Living on campus has become a staple for American universities not only as a marker of social interaction but as a sharp transition into adulthood. Students living among their peers provides a space where they can be surrounded by those in the same life stages as them as well as build bonds that enhance their education and social spheres. There are many pros and cons associated with living on campus, but what strengthens the influence of student housing is that it has been supported and evolved since the seventeenth century. Many factors and differences in both the architectural development of dormitories and the integration of students represent the importance of college residency over time in both students’ educational lives as well as social development.
How It All Began
The first residence hall was constructed at the Indian College at Harvard University in 1650 as an area of exclusion and segregation meant to keep the Native Americans separated from other students. As colleges were increasingly run by religious denominations, such as Protestants, the establishment of a residence hall quickly turned into a means of keeping university students in compliance with religious ideals and implementing moral standards. This made the influence of dormitories geared to strengthen integrity as well as education rather than implement social activity. As their use became more widespread, not all students agreed with the implication of moral standards and constrictive religious applications. Fraternity houses, established in the mid nineteenth century, became hubs for social activity, male bonding and finding future business partners. Greek organizations, therefore, served a prominent role in directing college housing towards social interaction and away from religious and moral practices.

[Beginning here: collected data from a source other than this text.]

Lemma startsWith_spec (s sub : string) :
  startsWith s sub = true <-> exists post, s = sub +:+ post.
Proof.
  revert s. induction sub as [|b sub IH]; intros s; simpl.
  - split; [intros _; now exists s | intros _; destruct s; reflexivity].
  - destruct s as [|a s]; simpl.
    + split; [discriminate | intros [post H]; discriminate].
    + rewrite andb_true_iff, Ascii.eqb_eq, IH. split.
      * intros [-> [post ->]]. now exists post.
      * intros [post H]. norm_append. injection H as -> ->.
        split; [reflexivity | now exists post].
Qed.

Lemma includes_spec (s sub : string) :
  includes s sub = true <-> exists pre post, s = pre +:+ sub +:+ post.
Proof.
  induction s as [|a s IH].
  - cbn [includes]. rewrite orb_false_r, startsWith_spec. split.
    + intros [post H]. now exists "", post.
    + intros [pre [post H]]. destruct pre; [now exists post | discriminate].
  - cbn [includes]. rewrite orb_true_iff, startsWith_spec, IH. split.
    + intros [[post H] | [pre [post H]]].
      * now exists "", post.
      * exists (String a pre), post. norm_append. now rewrite H.
    + intros [pre [post H]]. destruct pre as [|x pre].
      * left. now exists post.
      * right. norm_append. injection H as -> ->. now exists pre, post.
Qed.

Lemma includes_empty (s : string) : includes s "" = true.
Proof. destruct s; reflexivity. Qed.

Lemma includes_contains_ci (text q : string) :
  includes (toLowerCase text) (toLowerCase q) = true <-> contains_ci text q.
Proof. apply includes_spec. Qed.

Lemma truthy_false (s : string) : truthy s = false <-> s = "".
Proof. destruct s; simpl; split; congruence. Qed.

Lemma truthy_true (s : string) : truthy s = true <-> s <> "".
Proof. destruct s; simpl; split; congruence. Qed.

Lemma map_chars_app (f : ascii -> ascii) (a b : string) :
  map_chars f (a +:+ b) = map_chars f a +:+ map_chars f b.
Proof.
  induction a as [|c a IH]; norm_append; [reflexivity |].
  simpl. norm_append. now f_equal.
Qed.

Lemma lower_char_idem (c : ascii) : lower_char (lower_char c) = lower_char c.
Proof. destruct c as [[] [] [] [] [] [] [] []]; reflexivity. Qed.

Lemma lower_upper_char (c : ascii) : lower_char (upper_char c) = lower_char c.
Proof. destruct c as [[] [] [] [] [] [] [] []]; reflexivity. Qed.

Lemma upper_lower_char (c : ascii) : upper_char (lower_char c) = upper_char c.
Proof. destruct c as [[] [] [] [] [] [] [] []]; reflexivity. Qed.

Lemma toLowerCase_idem (s : string) : toLowerCase (toLowerCase s) = toLowerCase s.
Proof.
  induction s as [|c s IH]; [reflexivity |].
  unfold toLowerCase in *. simpl. now rewrite lower_char_idem, IH.
Qed.

Lemma toLowerCase_toUpperCase (s : string) :
  toLowerCase (toUpperCase s) = toLowerCase s.
Proof.
  induction s as [|c s IH]; [reflexivity |].
  unfold toLowerCase, toUpperCase in *. simpl. now rewrite lower_upper_char, IH.
Qed.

What Residence Structure Reveals About History
The evolution of campus housing design reveals a great deal about the standards of different time periods and how this affected socialization. From the beginning of college residency, segregation of gender, race and monetary status became a key aspect of how college residency was structured. This is seen throughout different decades as many people of color were not allowed to live in the dormitories of white students up until the civil rights movement in the1960’s, and they were either given no living space or had to find living quarters where they would not run into other students. Fraternity houses noted a general difference in students who could afford to live in the upscale mansions provided by alumni versus those who were only able to reside in the cheaper college dorms., highlighting exclusivity. As more women began obtaining undergraduate degrees, universities designed female dormitories different from the male’s. In order to rear women towards their suggested domestic lifestyle, their residence halls were designed like houses with large parlors, living areas and more in order to entertain and focus on socialization. Their dorms were also built safer than others as women were seen to need more protection. Stark architectural differences are seen before and after World War II. After the war, colleges let go of the courtyard-style set up and adopted the modern high-rise architecture to avoid spending more time and money.
While it is interesting to note the different time periods and historical situations college residency has been through, it is equally important to recognize the many steps that were taken for on campus housing to become what it is today. There have been modifications, set-backs and progressions, all of which mark just how far these educational institutions have come. Through thick and thin, on campus housing has always been a reflection of the importance of not only entering adulthood, but finding ways to make public interaction and socialization a key part of each student’s education and future.